• **How to complete this task**
Produce the records below again, word for word, but stop after the line that contains "Pool.query env query options w".

Top of Data records

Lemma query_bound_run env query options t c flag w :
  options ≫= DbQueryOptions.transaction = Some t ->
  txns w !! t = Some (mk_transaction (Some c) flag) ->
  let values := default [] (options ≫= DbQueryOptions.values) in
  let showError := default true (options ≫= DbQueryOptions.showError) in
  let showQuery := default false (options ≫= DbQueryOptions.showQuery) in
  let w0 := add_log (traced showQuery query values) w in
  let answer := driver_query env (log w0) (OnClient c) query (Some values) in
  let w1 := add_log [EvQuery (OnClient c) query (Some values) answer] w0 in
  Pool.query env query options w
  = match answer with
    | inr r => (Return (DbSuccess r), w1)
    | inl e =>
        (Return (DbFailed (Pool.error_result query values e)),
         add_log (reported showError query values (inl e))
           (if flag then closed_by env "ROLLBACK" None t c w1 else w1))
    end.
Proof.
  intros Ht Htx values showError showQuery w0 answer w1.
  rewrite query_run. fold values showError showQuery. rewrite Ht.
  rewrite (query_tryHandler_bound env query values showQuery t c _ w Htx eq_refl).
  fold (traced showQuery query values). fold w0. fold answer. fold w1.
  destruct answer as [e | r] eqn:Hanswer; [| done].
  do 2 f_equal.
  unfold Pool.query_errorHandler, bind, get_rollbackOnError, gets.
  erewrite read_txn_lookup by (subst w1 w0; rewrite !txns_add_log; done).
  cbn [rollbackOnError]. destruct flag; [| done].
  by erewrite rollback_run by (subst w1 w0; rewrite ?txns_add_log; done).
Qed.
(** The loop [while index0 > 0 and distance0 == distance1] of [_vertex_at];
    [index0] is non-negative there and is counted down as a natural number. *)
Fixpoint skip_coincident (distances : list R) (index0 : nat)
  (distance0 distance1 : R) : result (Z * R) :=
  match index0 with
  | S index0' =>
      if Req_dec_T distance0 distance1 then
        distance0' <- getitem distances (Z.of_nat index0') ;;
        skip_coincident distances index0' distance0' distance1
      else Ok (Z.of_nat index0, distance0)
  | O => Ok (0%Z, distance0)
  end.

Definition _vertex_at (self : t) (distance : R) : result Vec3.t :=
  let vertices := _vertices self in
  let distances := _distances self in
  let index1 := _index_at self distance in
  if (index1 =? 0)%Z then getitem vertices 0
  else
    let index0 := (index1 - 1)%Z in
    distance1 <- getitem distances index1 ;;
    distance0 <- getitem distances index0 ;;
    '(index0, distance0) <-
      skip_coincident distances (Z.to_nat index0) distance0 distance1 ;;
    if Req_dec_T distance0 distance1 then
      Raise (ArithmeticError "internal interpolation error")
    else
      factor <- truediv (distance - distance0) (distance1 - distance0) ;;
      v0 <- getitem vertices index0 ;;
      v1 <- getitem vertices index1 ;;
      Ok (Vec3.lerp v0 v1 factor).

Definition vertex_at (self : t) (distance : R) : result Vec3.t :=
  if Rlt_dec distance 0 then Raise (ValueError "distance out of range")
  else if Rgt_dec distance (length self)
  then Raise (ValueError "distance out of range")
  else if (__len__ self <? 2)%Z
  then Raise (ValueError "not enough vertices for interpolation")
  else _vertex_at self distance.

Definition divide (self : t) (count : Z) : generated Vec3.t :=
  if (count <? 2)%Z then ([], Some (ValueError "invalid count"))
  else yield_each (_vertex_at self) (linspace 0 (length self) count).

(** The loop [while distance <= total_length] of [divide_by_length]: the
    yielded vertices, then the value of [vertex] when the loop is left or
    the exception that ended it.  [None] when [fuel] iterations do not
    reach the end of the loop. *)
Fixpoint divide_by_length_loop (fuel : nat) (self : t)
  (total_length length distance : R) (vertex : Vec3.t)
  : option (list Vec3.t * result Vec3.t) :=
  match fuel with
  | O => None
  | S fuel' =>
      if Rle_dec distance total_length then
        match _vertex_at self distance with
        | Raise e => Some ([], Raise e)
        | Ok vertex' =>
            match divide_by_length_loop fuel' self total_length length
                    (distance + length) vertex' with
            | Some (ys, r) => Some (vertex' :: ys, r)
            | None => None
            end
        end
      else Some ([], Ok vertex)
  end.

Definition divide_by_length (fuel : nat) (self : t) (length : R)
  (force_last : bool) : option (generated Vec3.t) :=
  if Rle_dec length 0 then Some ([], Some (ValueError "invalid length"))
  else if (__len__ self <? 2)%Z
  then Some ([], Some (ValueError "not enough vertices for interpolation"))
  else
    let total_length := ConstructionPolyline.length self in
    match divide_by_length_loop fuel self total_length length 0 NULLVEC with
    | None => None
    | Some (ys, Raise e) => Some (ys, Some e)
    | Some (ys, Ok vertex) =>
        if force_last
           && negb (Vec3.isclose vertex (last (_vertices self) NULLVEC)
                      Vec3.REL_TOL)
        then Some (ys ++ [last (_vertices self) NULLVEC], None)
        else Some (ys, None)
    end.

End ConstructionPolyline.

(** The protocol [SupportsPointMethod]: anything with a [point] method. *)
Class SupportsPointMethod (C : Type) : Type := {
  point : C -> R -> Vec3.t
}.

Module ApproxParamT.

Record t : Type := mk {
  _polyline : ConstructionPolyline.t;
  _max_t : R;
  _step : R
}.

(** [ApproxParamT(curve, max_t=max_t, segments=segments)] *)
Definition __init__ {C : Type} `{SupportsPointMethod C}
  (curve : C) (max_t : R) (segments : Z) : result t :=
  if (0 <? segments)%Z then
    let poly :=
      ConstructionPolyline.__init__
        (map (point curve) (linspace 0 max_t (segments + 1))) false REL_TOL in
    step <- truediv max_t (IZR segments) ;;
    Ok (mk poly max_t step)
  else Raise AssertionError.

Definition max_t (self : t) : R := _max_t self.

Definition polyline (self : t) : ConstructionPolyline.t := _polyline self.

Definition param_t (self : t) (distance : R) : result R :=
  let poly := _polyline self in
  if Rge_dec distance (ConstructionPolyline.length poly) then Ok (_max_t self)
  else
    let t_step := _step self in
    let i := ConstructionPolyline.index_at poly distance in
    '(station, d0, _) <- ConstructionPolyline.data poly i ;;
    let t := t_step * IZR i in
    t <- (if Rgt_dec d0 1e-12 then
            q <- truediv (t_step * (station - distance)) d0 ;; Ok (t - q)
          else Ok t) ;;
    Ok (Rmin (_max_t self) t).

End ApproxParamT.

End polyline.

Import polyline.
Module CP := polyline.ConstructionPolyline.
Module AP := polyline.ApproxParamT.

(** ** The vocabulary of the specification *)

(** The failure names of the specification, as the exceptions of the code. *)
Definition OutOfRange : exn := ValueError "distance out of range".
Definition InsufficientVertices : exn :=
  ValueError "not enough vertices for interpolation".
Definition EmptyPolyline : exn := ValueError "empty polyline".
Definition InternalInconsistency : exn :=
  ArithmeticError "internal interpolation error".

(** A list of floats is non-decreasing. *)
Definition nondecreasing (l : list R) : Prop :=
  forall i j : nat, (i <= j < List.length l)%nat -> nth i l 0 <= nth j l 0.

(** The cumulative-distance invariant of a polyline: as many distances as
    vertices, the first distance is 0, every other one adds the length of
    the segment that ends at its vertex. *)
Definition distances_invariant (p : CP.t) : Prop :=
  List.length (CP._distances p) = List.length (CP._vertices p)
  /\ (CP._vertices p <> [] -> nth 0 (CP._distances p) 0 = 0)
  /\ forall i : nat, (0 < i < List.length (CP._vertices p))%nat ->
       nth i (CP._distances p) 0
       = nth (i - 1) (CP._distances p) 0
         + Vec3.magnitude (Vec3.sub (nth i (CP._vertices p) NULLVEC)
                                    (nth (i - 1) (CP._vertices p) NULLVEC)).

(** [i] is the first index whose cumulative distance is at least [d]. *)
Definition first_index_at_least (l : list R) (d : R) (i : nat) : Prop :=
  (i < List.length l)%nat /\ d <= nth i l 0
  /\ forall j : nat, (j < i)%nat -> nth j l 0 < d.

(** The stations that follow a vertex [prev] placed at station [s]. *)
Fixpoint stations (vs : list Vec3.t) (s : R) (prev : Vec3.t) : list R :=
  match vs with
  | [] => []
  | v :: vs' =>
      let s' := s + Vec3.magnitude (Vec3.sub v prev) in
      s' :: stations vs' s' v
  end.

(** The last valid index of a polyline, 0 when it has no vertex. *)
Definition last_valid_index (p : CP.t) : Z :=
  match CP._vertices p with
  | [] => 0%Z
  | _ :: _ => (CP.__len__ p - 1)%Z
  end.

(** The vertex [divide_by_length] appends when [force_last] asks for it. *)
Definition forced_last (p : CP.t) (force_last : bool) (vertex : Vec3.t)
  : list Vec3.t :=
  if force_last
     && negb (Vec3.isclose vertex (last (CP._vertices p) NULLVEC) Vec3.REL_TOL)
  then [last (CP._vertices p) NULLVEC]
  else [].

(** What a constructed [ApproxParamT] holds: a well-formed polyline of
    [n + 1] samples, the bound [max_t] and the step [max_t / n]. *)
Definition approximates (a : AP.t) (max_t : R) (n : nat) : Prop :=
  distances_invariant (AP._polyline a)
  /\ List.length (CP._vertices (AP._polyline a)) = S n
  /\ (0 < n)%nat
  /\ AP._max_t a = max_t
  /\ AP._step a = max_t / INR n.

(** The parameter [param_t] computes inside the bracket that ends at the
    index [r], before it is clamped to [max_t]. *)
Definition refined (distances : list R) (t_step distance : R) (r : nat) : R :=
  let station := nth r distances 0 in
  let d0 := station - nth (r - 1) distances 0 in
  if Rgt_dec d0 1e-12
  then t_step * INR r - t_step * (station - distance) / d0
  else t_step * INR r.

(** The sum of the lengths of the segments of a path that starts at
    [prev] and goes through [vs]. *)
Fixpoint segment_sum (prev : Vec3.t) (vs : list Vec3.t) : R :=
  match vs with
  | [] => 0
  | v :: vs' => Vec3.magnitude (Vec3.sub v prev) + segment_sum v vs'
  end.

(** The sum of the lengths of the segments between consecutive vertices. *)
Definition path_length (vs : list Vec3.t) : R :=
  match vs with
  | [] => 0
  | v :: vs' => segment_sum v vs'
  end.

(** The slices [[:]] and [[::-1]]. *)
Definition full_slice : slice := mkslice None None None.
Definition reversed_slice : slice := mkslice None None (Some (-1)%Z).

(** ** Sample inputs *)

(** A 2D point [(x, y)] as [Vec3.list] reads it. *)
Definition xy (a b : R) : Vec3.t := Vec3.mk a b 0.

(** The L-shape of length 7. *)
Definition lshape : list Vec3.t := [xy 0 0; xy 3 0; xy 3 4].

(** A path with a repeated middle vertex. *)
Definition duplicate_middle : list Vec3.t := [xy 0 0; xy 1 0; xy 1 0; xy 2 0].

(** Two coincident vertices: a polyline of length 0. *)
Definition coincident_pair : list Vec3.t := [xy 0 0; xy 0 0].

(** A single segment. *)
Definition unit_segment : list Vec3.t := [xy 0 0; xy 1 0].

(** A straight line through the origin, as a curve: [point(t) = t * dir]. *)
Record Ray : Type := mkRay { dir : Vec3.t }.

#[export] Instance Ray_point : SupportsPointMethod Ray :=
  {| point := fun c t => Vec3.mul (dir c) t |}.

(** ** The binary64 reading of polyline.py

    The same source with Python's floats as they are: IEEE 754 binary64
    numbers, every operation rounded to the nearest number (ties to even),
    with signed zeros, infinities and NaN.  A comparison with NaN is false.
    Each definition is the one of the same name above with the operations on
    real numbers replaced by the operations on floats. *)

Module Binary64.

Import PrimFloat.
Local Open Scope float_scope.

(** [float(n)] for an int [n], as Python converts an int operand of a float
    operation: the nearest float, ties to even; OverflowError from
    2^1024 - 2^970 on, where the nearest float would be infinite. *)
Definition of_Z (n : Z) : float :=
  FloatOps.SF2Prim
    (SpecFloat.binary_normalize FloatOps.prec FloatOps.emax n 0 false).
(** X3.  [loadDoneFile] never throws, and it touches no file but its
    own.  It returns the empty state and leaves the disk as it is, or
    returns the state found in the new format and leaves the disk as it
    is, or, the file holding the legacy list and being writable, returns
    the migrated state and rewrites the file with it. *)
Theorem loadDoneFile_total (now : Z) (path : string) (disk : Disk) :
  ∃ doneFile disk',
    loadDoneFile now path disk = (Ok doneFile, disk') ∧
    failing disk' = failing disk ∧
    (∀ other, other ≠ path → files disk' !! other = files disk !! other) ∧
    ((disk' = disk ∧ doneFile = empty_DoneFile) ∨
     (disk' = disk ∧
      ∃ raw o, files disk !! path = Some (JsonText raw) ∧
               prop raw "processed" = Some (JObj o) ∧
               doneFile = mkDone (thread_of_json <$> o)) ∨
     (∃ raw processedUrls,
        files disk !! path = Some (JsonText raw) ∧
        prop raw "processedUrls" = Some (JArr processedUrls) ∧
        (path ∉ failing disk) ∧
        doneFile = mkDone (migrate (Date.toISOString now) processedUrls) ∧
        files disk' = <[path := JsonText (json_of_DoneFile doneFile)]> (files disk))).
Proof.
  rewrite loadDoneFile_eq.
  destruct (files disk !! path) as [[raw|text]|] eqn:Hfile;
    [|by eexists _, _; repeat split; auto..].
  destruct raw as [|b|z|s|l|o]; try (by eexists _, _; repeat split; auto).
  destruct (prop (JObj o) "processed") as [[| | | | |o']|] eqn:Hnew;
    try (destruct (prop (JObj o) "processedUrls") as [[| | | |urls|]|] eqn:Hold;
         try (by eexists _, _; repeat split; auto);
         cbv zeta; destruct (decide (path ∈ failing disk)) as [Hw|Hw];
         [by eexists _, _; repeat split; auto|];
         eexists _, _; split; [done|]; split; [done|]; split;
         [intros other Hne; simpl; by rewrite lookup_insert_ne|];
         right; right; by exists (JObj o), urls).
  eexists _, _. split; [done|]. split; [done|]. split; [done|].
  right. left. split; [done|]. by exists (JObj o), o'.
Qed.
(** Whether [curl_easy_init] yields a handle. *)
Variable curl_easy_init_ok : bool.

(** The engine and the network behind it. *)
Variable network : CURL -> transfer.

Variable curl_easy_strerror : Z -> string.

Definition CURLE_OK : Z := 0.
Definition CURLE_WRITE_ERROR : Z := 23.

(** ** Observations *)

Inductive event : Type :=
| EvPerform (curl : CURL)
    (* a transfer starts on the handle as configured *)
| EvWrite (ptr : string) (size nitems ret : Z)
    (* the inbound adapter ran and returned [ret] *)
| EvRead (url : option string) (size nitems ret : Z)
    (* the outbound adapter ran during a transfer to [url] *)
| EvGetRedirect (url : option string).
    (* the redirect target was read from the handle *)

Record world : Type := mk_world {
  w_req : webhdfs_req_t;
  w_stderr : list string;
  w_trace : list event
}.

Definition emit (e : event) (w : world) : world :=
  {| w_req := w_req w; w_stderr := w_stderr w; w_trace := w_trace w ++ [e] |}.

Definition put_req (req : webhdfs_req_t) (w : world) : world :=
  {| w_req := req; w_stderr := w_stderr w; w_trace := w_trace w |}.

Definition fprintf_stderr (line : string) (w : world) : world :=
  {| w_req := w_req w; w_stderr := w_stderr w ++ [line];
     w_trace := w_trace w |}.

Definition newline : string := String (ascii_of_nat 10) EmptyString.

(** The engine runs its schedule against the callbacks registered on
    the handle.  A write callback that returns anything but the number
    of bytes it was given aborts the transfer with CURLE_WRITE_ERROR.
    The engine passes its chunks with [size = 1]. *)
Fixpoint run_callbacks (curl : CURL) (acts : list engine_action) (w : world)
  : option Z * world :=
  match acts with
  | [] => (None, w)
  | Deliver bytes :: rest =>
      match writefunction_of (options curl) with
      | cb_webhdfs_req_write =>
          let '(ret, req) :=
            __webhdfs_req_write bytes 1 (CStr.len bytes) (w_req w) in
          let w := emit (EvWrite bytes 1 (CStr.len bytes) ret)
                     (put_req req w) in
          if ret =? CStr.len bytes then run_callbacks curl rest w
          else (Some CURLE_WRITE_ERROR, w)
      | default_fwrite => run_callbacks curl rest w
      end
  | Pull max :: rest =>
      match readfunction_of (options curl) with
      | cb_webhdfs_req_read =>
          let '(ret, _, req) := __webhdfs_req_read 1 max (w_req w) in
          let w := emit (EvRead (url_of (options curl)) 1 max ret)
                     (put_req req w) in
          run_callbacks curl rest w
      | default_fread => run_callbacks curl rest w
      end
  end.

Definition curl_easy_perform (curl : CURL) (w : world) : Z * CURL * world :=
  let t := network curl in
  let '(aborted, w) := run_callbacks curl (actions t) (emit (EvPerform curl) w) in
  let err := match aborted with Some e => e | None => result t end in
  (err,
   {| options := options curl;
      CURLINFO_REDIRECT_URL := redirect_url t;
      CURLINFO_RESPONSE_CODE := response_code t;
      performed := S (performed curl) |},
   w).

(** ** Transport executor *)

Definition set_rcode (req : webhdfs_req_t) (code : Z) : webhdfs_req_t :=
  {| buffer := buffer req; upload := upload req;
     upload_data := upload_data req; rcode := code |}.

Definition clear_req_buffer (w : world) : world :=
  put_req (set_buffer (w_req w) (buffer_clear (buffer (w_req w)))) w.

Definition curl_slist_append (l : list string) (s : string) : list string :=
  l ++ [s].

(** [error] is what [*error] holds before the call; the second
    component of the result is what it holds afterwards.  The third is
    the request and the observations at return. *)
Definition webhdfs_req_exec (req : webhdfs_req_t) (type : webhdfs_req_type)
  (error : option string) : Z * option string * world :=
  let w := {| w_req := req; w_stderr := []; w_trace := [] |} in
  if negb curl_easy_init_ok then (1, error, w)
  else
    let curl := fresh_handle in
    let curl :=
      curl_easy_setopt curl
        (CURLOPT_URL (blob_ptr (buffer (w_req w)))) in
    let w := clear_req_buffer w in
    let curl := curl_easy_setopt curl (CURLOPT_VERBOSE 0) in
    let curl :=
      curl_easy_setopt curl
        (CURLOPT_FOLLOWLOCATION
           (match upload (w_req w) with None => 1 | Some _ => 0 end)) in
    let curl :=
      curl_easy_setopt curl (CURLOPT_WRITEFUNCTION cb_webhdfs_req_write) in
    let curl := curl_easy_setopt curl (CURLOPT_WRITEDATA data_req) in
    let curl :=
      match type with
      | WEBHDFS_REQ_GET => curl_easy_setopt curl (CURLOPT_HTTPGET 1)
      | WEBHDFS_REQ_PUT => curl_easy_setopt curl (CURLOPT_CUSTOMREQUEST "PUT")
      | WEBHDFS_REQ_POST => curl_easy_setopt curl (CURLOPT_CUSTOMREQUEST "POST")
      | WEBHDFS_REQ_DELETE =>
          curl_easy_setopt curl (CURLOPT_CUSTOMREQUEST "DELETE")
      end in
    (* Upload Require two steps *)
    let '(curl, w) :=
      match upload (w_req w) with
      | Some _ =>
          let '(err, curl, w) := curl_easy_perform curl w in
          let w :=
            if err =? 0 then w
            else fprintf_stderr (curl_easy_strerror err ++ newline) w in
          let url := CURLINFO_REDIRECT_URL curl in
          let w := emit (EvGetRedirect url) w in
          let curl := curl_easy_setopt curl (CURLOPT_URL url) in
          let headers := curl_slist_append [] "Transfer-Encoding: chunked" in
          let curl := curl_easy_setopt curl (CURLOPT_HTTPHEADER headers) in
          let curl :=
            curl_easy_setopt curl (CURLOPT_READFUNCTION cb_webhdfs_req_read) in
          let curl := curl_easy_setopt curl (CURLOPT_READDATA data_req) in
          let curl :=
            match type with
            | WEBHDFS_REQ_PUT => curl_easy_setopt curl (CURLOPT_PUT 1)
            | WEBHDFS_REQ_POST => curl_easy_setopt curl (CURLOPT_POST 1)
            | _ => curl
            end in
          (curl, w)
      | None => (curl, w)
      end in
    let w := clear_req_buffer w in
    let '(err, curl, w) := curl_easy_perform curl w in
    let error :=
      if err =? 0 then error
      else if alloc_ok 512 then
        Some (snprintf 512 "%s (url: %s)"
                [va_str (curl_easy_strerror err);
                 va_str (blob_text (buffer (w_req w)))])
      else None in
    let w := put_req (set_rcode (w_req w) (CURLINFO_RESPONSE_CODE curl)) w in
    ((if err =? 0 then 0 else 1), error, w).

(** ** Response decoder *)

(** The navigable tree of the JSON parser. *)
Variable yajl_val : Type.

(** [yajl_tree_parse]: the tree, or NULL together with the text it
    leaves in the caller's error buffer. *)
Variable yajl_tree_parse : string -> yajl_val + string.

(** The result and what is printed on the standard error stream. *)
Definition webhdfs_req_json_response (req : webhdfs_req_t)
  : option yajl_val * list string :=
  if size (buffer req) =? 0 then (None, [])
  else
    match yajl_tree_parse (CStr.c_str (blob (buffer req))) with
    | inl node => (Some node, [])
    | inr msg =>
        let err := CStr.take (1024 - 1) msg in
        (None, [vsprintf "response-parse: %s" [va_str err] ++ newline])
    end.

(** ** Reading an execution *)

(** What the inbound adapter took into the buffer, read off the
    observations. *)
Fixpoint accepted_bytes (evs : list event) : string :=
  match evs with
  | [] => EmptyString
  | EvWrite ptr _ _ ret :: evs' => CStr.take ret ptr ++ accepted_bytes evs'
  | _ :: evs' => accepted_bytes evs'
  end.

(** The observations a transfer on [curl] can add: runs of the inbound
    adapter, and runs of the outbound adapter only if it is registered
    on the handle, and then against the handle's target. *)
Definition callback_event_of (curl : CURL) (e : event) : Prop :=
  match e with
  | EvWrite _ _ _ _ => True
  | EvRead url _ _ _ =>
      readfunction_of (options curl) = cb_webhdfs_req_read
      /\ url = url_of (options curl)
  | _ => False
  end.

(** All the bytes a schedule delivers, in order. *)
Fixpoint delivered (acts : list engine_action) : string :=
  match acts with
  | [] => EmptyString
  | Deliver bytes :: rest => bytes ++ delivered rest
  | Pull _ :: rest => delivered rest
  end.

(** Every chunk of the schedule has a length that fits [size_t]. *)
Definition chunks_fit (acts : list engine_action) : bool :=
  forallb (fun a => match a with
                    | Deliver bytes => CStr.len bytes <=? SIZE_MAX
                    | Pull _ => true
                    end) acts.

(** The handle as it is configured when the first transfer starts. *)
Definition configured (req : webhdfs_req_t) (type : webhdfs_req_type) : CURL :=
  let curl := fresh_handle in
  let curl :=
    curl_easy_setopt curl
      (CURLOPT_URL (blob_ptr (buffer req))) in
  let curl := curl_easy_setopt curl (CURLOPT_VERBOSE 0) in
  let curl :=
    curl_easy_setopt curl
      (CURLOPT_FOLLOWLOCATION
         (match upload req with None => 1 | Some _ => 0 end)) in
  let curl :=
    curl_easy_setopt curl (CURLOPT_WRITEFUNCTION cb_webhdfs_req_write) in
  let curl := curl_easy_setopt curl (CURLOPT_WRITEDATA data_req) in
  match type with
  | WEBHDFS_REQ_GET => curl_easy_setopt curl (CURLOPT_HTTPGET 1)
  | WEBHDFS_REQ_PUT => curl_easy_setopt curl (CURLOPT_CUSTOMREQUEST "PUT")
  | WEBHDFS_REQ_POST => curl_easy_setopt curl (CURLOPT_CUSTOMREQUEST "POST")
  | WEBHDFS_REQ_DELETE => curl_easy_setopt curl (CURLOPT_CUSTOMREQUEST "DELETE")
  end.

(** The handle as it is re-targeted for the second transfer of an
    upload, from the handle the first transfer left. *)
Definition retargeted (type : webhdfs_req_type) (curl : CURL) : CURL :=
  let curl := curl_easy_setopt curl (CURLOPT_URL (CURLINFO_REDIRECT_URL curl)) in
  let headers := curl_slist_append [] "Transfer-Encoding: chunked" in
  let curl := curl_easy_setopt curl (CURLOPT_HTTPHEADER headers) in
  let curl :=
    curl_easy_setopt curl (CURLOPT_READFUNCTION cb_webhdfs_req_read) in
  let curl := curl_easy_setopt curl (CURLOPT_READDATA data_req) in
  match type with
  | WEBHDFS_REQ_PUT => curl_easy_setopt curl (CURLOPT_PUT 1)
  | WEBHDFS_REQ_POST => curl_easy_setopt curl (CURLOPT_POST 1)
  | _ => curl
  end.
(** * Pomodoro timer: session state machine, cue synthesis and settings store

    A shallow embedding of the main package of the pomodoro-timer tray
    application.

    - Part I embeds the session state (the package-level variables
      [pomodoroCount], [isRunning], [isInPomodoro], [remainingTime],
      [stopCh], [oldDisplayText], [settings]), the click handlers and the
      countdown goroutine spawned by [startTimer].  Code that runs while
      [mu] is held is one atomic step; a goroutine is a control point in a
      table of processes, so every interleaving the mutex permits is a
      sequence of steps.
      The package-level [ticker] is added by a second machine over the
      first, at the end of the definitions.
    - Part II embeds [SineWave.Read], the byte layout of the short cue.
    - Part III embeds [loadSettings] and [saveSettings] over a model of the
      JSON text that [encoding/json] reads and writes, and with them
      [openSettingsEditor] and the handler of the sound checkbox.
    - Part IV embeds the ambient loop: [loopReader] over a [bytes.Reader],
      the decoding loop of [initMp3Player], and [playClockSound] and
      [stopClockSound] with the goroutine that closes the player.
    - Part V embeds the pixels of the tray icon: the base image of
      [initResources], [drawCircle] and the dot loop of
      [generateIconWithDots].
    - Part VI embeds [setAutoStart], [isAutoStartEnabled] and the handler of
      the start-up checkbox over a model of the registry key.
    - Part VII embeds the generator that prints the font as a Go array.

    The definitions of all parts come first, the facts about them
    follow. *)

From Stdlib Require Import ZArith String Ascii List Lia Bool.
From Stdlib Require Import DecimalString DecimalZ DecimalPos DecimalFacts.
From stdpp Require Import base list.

Bottom of Data records

• **Answer section**
Lemma query_bound_run env query options t c flag w :
  options ≫= DbQueryOptions.transaction = Some t ->
  txns w !! t = Some (mk_transaction (Some c) flag) ->
  let values := default [] (options ≫= DbQueryOptions.values) in
  let showError := default true (options ≫= DbQueryOptions.showError) in
  let showQuery := default false (options ≫= DbQueryOptions.showQuery) in
  let w0 := add_log (traced showQuery query values) w in
  let answer := driver_query env (log w0) (OnClient c) query (Some values) in
  let w1 := add_log [EvQuery (OnClient c) query (Some values) answer] w0 in
  Pool.query env query options w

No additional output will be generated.